Маурицио, я не дам тебе ни минуты покоя. Не придумывайте оправданий, говоря, что они не позволят тебе навестить меня… Мои крошки рисковали потерять свою мать, а моя мать рисковала потерять свою единственную дочь. Ты надеялся… Ты пытался раздавить меня, но не смог. Теперь я посмотрела смерти в лицо… Ты разъезжаешь на «Феррари», который купили тайно, потому что у тебя якобы не было денег, в то время как здесь, в доме, белые диваны стали бежевыми, в паркете появилась дыра, ковровое покрытие требует замены, а стены нужно восстановить – ты знаешь, что помпейская штукатурка со временем крошится! Но денег нет! Все для Signor Presidente, но как насчет остальных?.. Маурицио, ты достиг предела – даже твои собственные дочери не уважают тебя и больше не хотят тебя видеть, чтобы быстрее забыть пережитую травму… Ты – болезненный придаток, о котором мы все хотим забыть… Маурицио, ад для тебя еще впереди.

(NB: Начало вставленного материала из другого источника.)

(* ===== verification/LogRecoverSpec.v ===== *)
(** * What the scan at start-up finds

    The block at an LSN, as the bytes of its segment's file say, and that
    loading it into the scanner's buffer accepts it exactly when it is all
    there. *)
From stdpp Require Import base numbers list gmap strings.
From Stdlib Require Import ZArith Lia.
From S2P Require Import Prelude FatPtr SizeEncode Bytes Adler LogBlock TxLog LogNames Threads LogFile LogOffset LogStart LogRecover.

Local Open Scope Z_scope.

(** ** Bytes of a file *)

(** The memory that starts with the byte at [off]. *)
Definition view (c : list Z) (off : Z) : mem8 := fun a => nth (Z.to_nat (off + a)) c 0.

(** Two memories have the same first [k] bytes. *)
Definition agree (k : Z) (m m' : mem8) : Prop := forall a, 0 <= a < k -> m a = m' a.

Lemma agree_mono k k' m m' : k' <= k -> agree k m m' -> agree k' m m'.
Proof. intros Hk H a Ha. apply H. lia. Qed.

Lemma get_agree k m m' a n : agree k m m' -> 0 <= a -> a + n <= k -> get m a n = get m' a n.
Proof. intros H Ha Hk. apply get_ext. intros x Hx. apply H. lia. Qed.

Lemma rd_agree k m m' a n : agree k m m' -> 0 <= a -> a + Z.of_nat n <= k -> rd n m a = rd n m' a.
Proof. intros H Ha Hk. unfold rd. by rewrite (get_agree k m m'). Qed.

Lemma view_bytes c off : bytes c -> wf8 (view c off).
Proof.
  intros Hc a. unfold view. destruct (decide (Z.to_nat (off + a) < length c)%nat) as [Hl|Hl].
  - unfold bytes in Hc. rewrite (Forall_nth _ 0) in Hc. by apply Hc.
  - rewrite nth_overflow; lia.
Qed.

(** Files with the same bytes up to [off + k]. *)
Lemma view_prefix c c' off k :
  0 <= off -> take (Z.to_nat (off + k)) c = take (Z.to_nat (off + k)) c' -> agree k (view c off) (view c' off).
Proof.
  intros Ho H a Ha. unfold view. rewrite !nth_lookup.
  rewrite <- (lookup_take_lt c (Z.to_nat (off + k))), <- (lookup_take_lt c' (Z.to_nat (off + k))) by lia. by rewrite H.
Qed.

(** What a read puts into the buffer. *)
Lemma read_agree m c off i n :
  0 <= off -> 0 <= i <= n -> agree i m (view c off) ->
  let data := take (Z.to_nat (n - i)) (drop (Z.to_nat (off + i)) c) in
  agree (i + len data) (put m i data) (view c off).
Proof.
  intros Ho Hi H data a Ha. destruct (decide (a < i)) as [Hlt|Hge].
  - rewrite put_out by lia. apply H. lia.
  - rewrite put_in by lia. unfold view, data. rewrite !nth_lookup.
    assert (Z.to_nat (a - i) < Z.to_nat (n - i))%nat.
    { unfold data, len in Ha. rewrite length_take in Ha. lia. }
    rewrite lookup_take_lt, lookup_drop by done. do 2 f_equal. lia.
Qed.

(** ** Blocks *)

Lemma size_records nrec : 0 <= nrec < 2 ^ 32 -> log_block.size nrec 0 = 32 + 16 * nrec.
Proof.
  intros H. unfold log_block.size, log_block.records, log_record.sizeof. rewrite wrap_small by (unfold fits; lia). lia.
Qed.

Section fields.
Context (m m' : mem8) (k : Z).
Hypothesis Hag : agree k m m'.

Lemma agree_checksum : 4 <= k -> log_block.checksum m 0 = log_block.checksum m' 0.
Proof. intros. by apply (rd_agree k). Qed.
Lemma agree_nrec : 8 <= k -> log_block.nrec m 0 = log_block.nrec m' 0.
Proof. intros. by apply (rd_agree k). Qed.
Lemma agree_lsn : 16 <= k -> log_block.lsn m 0 = log_block.lsn m' 0.
Proof. intros. unfold log_block.lsn. f_equal. by apply (rd_agree k). Qed.

Hypothesis Hrec : 0 <= log_block.nrec m' 0 /\ 32 + 16 * log_block.nrec m' 0 <= k.

Lemma agree_end : log_block.payload_end m 0 = log_block.payload_end m' 0.
Proof.
  unfold log_block.payload_end, log_block.payload_begin, log_record.payload_end. rewrite agree_nrec by lia.
  f_equal. unfold log_block.records, log_record.sizeof. apply (rd_agree k); [done|lia|lia].
Qed.
Lemma agree_next : log_block.next_lsn m 0 = log_block.next_lsn m' 0.
Proof.
  unfold log_block.next_lsn, log_record.next_lsn. rewrite agree_nrec by lia. f_equal.
  unfold log_block.records, log_record.sizeof. apply (rd_agree k); [done|lia|lia].
Qed.
Lemma agree_sum : log_block.payload_end m' 0 <= k -> log_block.full_checksum m 0 = log_block.full_checksum m' 0.
Proof.
  intros Hk. unfold log_block.full_checksum, log_block.checksum_begin. rewrite agree_end. f_equal.
  apply (get_agree k); [done|lia|lia].
Qed.
End fields.

(** The block is complete: its header, its records, and its payloads are in the
    [n] bytes there are, and it says that it is the block at [x]. *)
Definition readable (m : mem8) (n : Z) (x : LSN.t) : bool :=
  (MIN_LOG_BLOCK_SIZE <=? n) && (log_block.size (log_block.nrec m 0) 0 <=? n) && LSN.eqb x (log_block.lsn m 0) &&
  (log_block.nrec m 0 <=? MAX_BLOCK_RECORDS) && (log_block.payload_end m 0 <=? MAX_BLOCK_SIZE) &&
  (log_block.payload_end m 0 <=? n).

(** And its checksum is right. *)
Definition good_block (m : mem8) (n : Z) (x : LSN.t) : bool :=
  readable m n x &&
  match log_block.full_checksum m 0 with Ok c => log_block.checksum m 0 =? c | Throw _ => false end.

Lemma lsn_eqb_eq x y : LSN.eqb x y = true <-> x = y.
Proof. unfold LSN.eqb. rewrite Z.eqb_eq. destruct x, y. cbn. split; [by intros ->|by intros [= ->]]. Qed.

Lemma readable_iff m n x : readable m n x = true <->
  32 <= n /\ log_block.size (log_block.nrec m 0) 0 <= n /\ x = log_block.lsn m 0 /\ log_block.nrec m 0 <= 254 /\
  log_block.payload_end m 0 <= MAX_BLOCK_SIZE /\ log_block.payload_end m 0 <= n.
Proof.
  unfold readable. rewrite !andb_true_iff, !Z.leb_le, lsn_eqb_eq. change MIN_LOG_BLOCK_SIZE with 32.
  change MAX_BLOCK_RECORDS with 254. tauto.
Qed.

Lemma end_bounds m : wf8 m -> 0 <= log_block.nrec m 0 <= 254 ->
  32 + 16 * log_block.nrec m 0 <= log_block.payload_end m 0 < 2 ^ 33.
Proof.
  intros Hm Hn. unfold log_block.payload_end, log_block.payload_begin, log_block.records, log_record.sizeof, log_record.payload_end.
  pose proof (rd_fits 4 m (0 + 16 + 16 * log_block.nrec m 0 + 4) Hm). unfold fits in *. lia.
Qed.

Lemma readable_inv m n x : wf8 m -> readable m n x = true ->
  0 <= log_block.nrec m 0 <= 254 /\ 32 + 16 * log_block.nrec m 0 <= log_block.payload_end m 0 /\
  log_block.payload_end m 0 <= n /\ log_block.payload_end m 0 <= MAX_BLOCK_SIZE /\ log_block.lsn m 0 = x.
Proof.
  intros Hm (_ & _ & Hl & Hn & He & He')%readable_iff. pose proof (rd_fits 4 m (0 + 4) Hm) as Hf.
  fold (log_block.nrec m 0) in Hf. unfold fits in Hf. pose proof (end_bounds m Hm ltac:(lia)). split; [lia|]. split; [lia|done].
Qed.

(** Only the bytes of the block matter. *)
Lemma good_agree m m' n n' x : wf8 m -> good_block m n x = true -> agree (log_block.payload_end m 0) m' m ->
  log_block.payload_end m 0 <= n' ->
  good_block m' n' x = true /\ log_block.next_lsn m' 0 = log_block.next_lsn m 0 /\ log_block.payload_end m' 0 = log_block.payload_end m 0.
Proof.
  intros Hm [Hr Hc]%andb_true_iff Hag Hn. destruct (readable_inv _ _ _ Hm Hr) as (H1 & H2 & _ & H3 & H4).
  assert (0 <= log_block.nrec m 0 /\ 32 + 16 * log_block.nrec m 0 <= log_block.payload_end m 0) as Hrec by lia.
  split; [|split; [by eapply agree_next|by eapply agree_end]]. unfold good_block. apply andb_true_iff. split.
  - apply readable_iff. rewrite (agree_nrec _ _ _ Hag), (agree_lsn _ _ _ Hag), (agree_end _ _ _ Hag Hrec), size_records by lia.
    split_and!; done || lia.
  - rewrite (agree_sum _ _ _ Hag Hrec), (agree_checksum _ _ _ Hag) by lia. done.
Qed.

(** ** Loading a block *)

(** The LSN is in the segment, whose file has the bytes [c]. *)
Record located (s : log_file_mgr) (x : LSN.t) (sid : segment_id) (c : list Z) : Prop := {
  lc_valid : x <> INVALID_LSN;
  lc_slot : slot s (LSN.segment x) = Some sid;
  lc_range : 0 <= start_offset sid <= LSN.offset x /\ LSN.offset x + MIN_LOG_BLOCK_SIZE <= end_offset sid < 2 ^ 62;
  lc_file : dir s !! file_of sid = Some c;
  lc_bytes : bytes c;
}.

(** The block at [x]: its bytes, and how many there are. *)
Definition at_ (x : LSN.t) (sid : segment_id) (c : list Z) : mem8 := view c (LSN.offset x - start_offset sid).
Definition there (x : LSN.t) (sid : segment_id) (c : list Z) : Z := Z.max 0 (len c - (LSN.offset x - start_offset sid)).

Lemma fetch_ok s x sid c nbytes i it :
  located s x sid c -> 0 <= i <= nbytes -> nbytes < 2 ^ 62 -> i <= there x sid c -> agree i (_buf it) (at_ x sid c) ->
  exists it', fetch s sid x nbytes i it = Ok (Z.min nbytes (there x sid c), it') /\ _cur_block it' = Buf /\
    agree (Z.min nbytes (there x sid c)) (_buf it') (at_ x sid c) /\ _overflow_chain it' = _overflow_chain it /\
    _follow_overflow it' = _follow_overflow it /\ _fetch_payloads it' = _fetch_payloads it.
Proof.
  intros [_ _ [Hs He] Hf _] Hi Hn Ht Hag. unfold fetch, os_pread. rewrite Hf. change MIN_LOG_BLOCK_SIZE with 32 in *.
  assert (offset sid (LSN.offset x) = LSN.offset x - start_offset sid) as Ho by (apply wrap_small; unfold fits; lia).
  rewrite Ho. set (off := LSN.offset x - start_offset sid) in *. rewrite (wrap_small 64) by (unfold fits; lia).
  destruct (Z.leb_spec (2 ^ 63) (off + i)); [lia|]. cbn [throw_if mbind res_bind].
  set (data := take _ _). assert (i + len data = Z.min nbytes (there x sid c)) as Hlen.
  { unfold data, there, len in *. rewrite length_take, length_drop. fold off in Ht |- *. lia. }
  rewrite Hlen. eexists. split; [done|]. split; [done|]. split; [|done]. rewrite <- Hlen.
  cbn [_buf set_cur set_buf]. unfold data. apply read_agree; [lia|lia|done].
Qed.

Lemma valid_fail it : _cur_block it = Buf -> valid (fail it) = Ok false.
Proof.
  intros H. unfold valid, fail. cbn [_cur_block set_buf]. by rewrite H.
Qed.

(** The scanner as the search for the end uses it. *)
Definition plain (it : block_scanner) : Prop :=
  _overflow_chain it = [] /\ _follow_overflow it = false /\ _fetch_payloads it = true.

(** What a load leaves behind. *)
Definition loaded (it : block_scanner) (m : mem8) (n : Z) (x : LSN.t) : Prop :=
  plain it /\ valid it = Ok (readable m n x) /\
  (readable m n x = true -> agree (log_block.payload_end m 0) (_buf it) m).

Lemma loaded_fail it m n x : plain it -> _cur_block it = Buf -> readable m n x = false -> loaded (fail it) m n x.
Proof. intros H Hc Hr. split; [done|]. rewrite Hr. split; [by apply valid_fail|done]. Qed.

Lemma loaded_ok it m n x : plain it -> _cur_block it = Buf -> wf8 m -> x <> INVALID_LSN -> readable m n x = true ->
  agree (log_block.payload_end m 0) (_buf it) m -> loaded it m n x.
Proof.
  intros H Hc Hm Hx Hr Hag. split; [done|]. split; [|done]. destruct (readable_inv _ _ _ Hm Hr) as (? & ? & _ & _ & Hl).
  unfold valid. rewrite Hc, Hr. f_equal. rewrite (agree_lsn _ m _ Hag), Hl by lia.
  unfold LSN.neqb. apply negb_true_iff, not_true_is_false. by rewrite lsn_eqb_eq.
Qed.

(** The second read, for the payloads. *)
Lemma load_payloads s x sid c it (m := at_ x sid c) (n := there x sid c) :
  located s x sid c -> plain it -> _cur_block it = Buf -> agree (Z.min 4096 n) (_buf it) m ->
  32 <= n -> x = log_block.lsn m 0 -> 0 <= log_block.nrec m 0 <= 254 -> 32 + 16 * log_block.nrec m 0 <= Z.min 4096 n ->
  exists it', (if MAX_BLOCK_SIZE <? u64 (log_block.payload_end m 0) then Ok (fail it) else
     if Z.min 4096 n <? u64 (log_block.payload_end m 0) then
       fetch s sid x (u64 (log_block.payload_end m 0)) (Z.min 4096 n) it ≫= fun '(n', it') =>
       if n' <? u64 (log_block.payload_end m 0) then Ok (fail it') else Ok it'
     else Ok it) = Ok it' /\ loaded it' m n x.
Proof.
  intros Hl Hp Hc Hag Hn Hx Hnr Hrec. pose proof (view_bytes c _ (lc_bytes _ _ _ _ Hl) : wf8 m) as Hm.
  pose proof (end_bounds m Hm Hnr) as He. rewrite (wrap_small 64) by (unfold fits; lia).
  assert (readable m n x = true <-> log_block.payload_end m 0 <= MAX_BLOCK_SIZE /\ log_block.payload_end m 0 <= n) as Hr.
  { rewrite readable_iff, size_records by lia. split; [tauto|]. intros [? ?]. split_and!; done || lia. }
  destruct (Z.ltb_spec MAX_BLOCK_SIZE (log_block.payload_end m 0)) as [Hbig|Hsz].
  { eexists. split; [done|]. apply loaded_fail; [done|done|]. apply not_true_is_false. rewrite Hr. lia. }
  unfold MAX_BLOCK_SIZE in Hsz, Hr. destruct (Z.ltb_spec (Z.min 4096 n) (log_block.payload_end m 0)) as [Hmore|Hall].
  - destruct (fetch_ok s x sid c (log_block.payload_end m 0) (Z.min 4096 n) it Hl) as (it2 & -> & Hc2 & Hag2 & F1 & F2 & F3);
      [lia|lia|lia|done|]. cbn [mbind res_bind]. fold m n in Hag2 |- *.
    assert (plain it2) as Hp2 by (destruct Hp as (? & ? & ?); unfold plain; by rewrite F1, F2, F3).
    destruct (Z.ltb_spec (Z.min (log_block.payload_end m 0) n) (log_block.payload_end m 0)); eexists; (split; [done|]).
    + apply loaded_fail; [done|done|]. apply not_true_is_false. rewrite Hr. lia.
    + apply loaded_ok; [done|done|done|apply Hl|apply Hr; lia|]. eapply agree_mono; [|exact Hag2]. lia.
  - eexists. split; [done|]. apply loaded_ok; [done|done|done|apply Hl|apply Hr; lia|]. eapply agree_mono; [|exact Hag]. lia.
Qed.

Lemma load_ok s x sid c it :
  located s x sid c -> plain it ->
  exists it', _load_block 1 s x false it = Ok it' /\ loaded it' (at_ x sid c) (there x sid c) x.
Proof.
  intros Hl Hp. set (m := at_ x sid c). set (n := there x sid c). pose proof (view_bytes c _ (lc_bytes _ _ _ _ Hl) : wf8 m) as Hm.
  assert (0 <= log_block.nrec m 0 < 2 ^ 32) as Hn by (apply (rd_fits 4 m); done).
  cbn [_load_block]. assert (LSN.eqb x INVALID_LSN = false) as -> by (apply not_true_is_false; rewrite lsn_eqb_eq; apply Hl).
  unfold scan_segment_of. rewrite (lc_slot _ _ _ _ Hl). cbn [mbind res_bind].
  destruct (fetch_ok s x sid c MIN_BLOCK_FETCH 0 (set_cur Null it) Hl) as (it1 & -> & Hc1 & Hag1 & F1 & F2 & F3);
    [by vm_compute|by vm_compute|unfold there; lia|intros a Ha; lia|].
  cbn [mbind res_bind]. fold m n in Hag1 |- *. change MIN_BLOCK_FETCH with 4096 in *.
  assert (plain it1) as Hp1 by (destruct Hp as (? & ? & ?); unfold plain; by rewrite F1, F2, F3).
  assert (Hbad : forall it2, plain it2 -> _cur_block it2 = Buf -> readable m n x <> true ->
    exists it', Ok (fail it2) = Ok it' /\ loaded it' m n x).
  { intros it2 ? ? H%not_true_is_false. eexists. split; [done|]. by apply loaded_fail. }
  change MIN_LOG_BLOCK_SIZE with 32. change MAX_BLOCK_RECORDS with 254.
  destruct (decide (n < 32)) as [Hshort|Hlong].
  { destruct (Z.ltb_spec (Z.min 4096 n) 4096), (Z.ltb_spec (Z.min 4096 n) 32); try lia. apply Hbad; [done|done|].
    rewrite readable_iff. lia. }
  rewrite (agree_nrec _ m _ Hag1), (agree_lsn _ m _ Hag1), size_records by lia.
  destruct (Z.ltb_spec (Z.min 4096 n) 32); [lia|]. cbn [orb].
  destruct ((Z.min 4096 n <? 4096) && _) eqn:E1.
  { apply andb_true_iff in E1 as [H1%Z.ltb_lt H2%Z.ltb_lt]. apply Hbad; [done|done|]. rewrite readable_iff, size_records; lia. }
  destruct (LSN.neqb x (log_block.lsn m 0) || (254 <? log_block.nrec m 0)) eqn:E2.
  { apply Hbad; [done|done|]. rewrite readable_iff. intros (_ & _ & Hx & Hr & _). apply orb_true_iff in E2 as [E2|E2%Z.ltb_lt]; [|lia].
    apply negb_true_iff in E2. apply (lsn_eqb_eq x) in Hx. unfold LSN.eqb in *. congruence. }
  apply orb_false_iff in E2 as [E2%negb_false_iff%lsn_eqb_eq E3%Z.ltb_ge]. cbn [andb].
  assert (32 + 16 * log_block.nrec m 0 <= Z.min 4096 n) as Hrec.
  { apply andb_false_iff in E1 as [E1%Z.ltb_ge|E1%Z.ltb_ge]; lia. }
  rewrite (agree_end _ m _ Hag1) by lia. rewrite (proj2 (proj2 Hp1)). apply load_payloads; fold m n; done || lia.
Qed.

Маурицио внезапно схватил магнитофон, вырвал кассету и швырнул ее через весь кабинет. Он отказался слушать остальное и передал кассету Франкини, который добавил ее к своей растущей коллекции и посоветовал Маурицио нанять телохранителя. Успокоившись, Маурицио решил отшутиться. Он не хотел всю жизнь переживать из-за угроз Патриции. В августе того же года он согласился позволить Патриции проходить реабилитацию в Санкт-Морице в ее любимом
«
Несмотря на пересмотр условий их соглашения, Патриция, верная своему обещанию, обратилась к прессе. Она пригласила журналистов в свою квартиру в Галлериа Пассарелла для интервью, в которых она очернила Маурицио как бизнесмена, мужа и отца. Маурицио был убежден, что даже источник слухов о его гомосексуальности – по всем признакам необоснованных – можно проследить до Патриции.
Она появилась в ведущем женском ток-шоу «Гарем» в роскошном макияже и драгоценностях. Она сидела на мягком диване в студии и жаловалась аудитории, что Маурицио Гуччи пытался отделаться от нее «миской чечевичной похлебки», точнее – миланским пентхаусом, нью-йоркской квартирой и 4 миллиардами лир.
– То, что и так принадлежит мне, не должно быть частью соглашения, – запротестовала она, когда другие гости, не говоря уже о зрителях по всей стране, смотрели на нее с округленными глазами. – Я должна думать о наших дочерях, которые оказались без будущего… Я должна бороться за девочек. Если их отец хочет уехать на своем «Креоле» на полгода, что ж, скатертью дорога!
Осенью 1993 года, когда Патриция поняла, что Маурицио рискует потерять контроль над компанией, она вмешалась от его имени. Не потому, что хотела помочь ему, как она объяснила позже, а чтобы спасти компанию «Гуччи» для его дочерей. Она сказала, что действовала в качестве посредника «Инвесткорп», тщетно пытаясь – как и многие другие – убедить Маурицио принять почетное председательство и отойти от руководства. Она пыталась помочь ему найти деньги, чтобы вернуть свои акции, и утверждала, что послала адвоката, Пьеро Джузеппе Пароди, который в последнюю минуту связал Маурицио с Цорци для привлечения финансирования, что спасло его часть акций «Гуччи» от продажи с аукциона. Когда Маурицио проиграл свою битву с «Инвесткорп» и был вынужден продать свою 50-процентную долю в «Гуччи», Патриция восприняла это как личный удар.
– Ты с ума сошел? – закричала она на него. – Это самое безумное, что ты мог сделать!
Потеря «Гуччи» стала еще одной незаживающей раной.
– Для нее «Гуччи» олицетворяла все, – сказала много лет спустя ее бывшая подруга Пина Оримма. – Это были деньги, это была власть, это была идентичность – ее и девочек.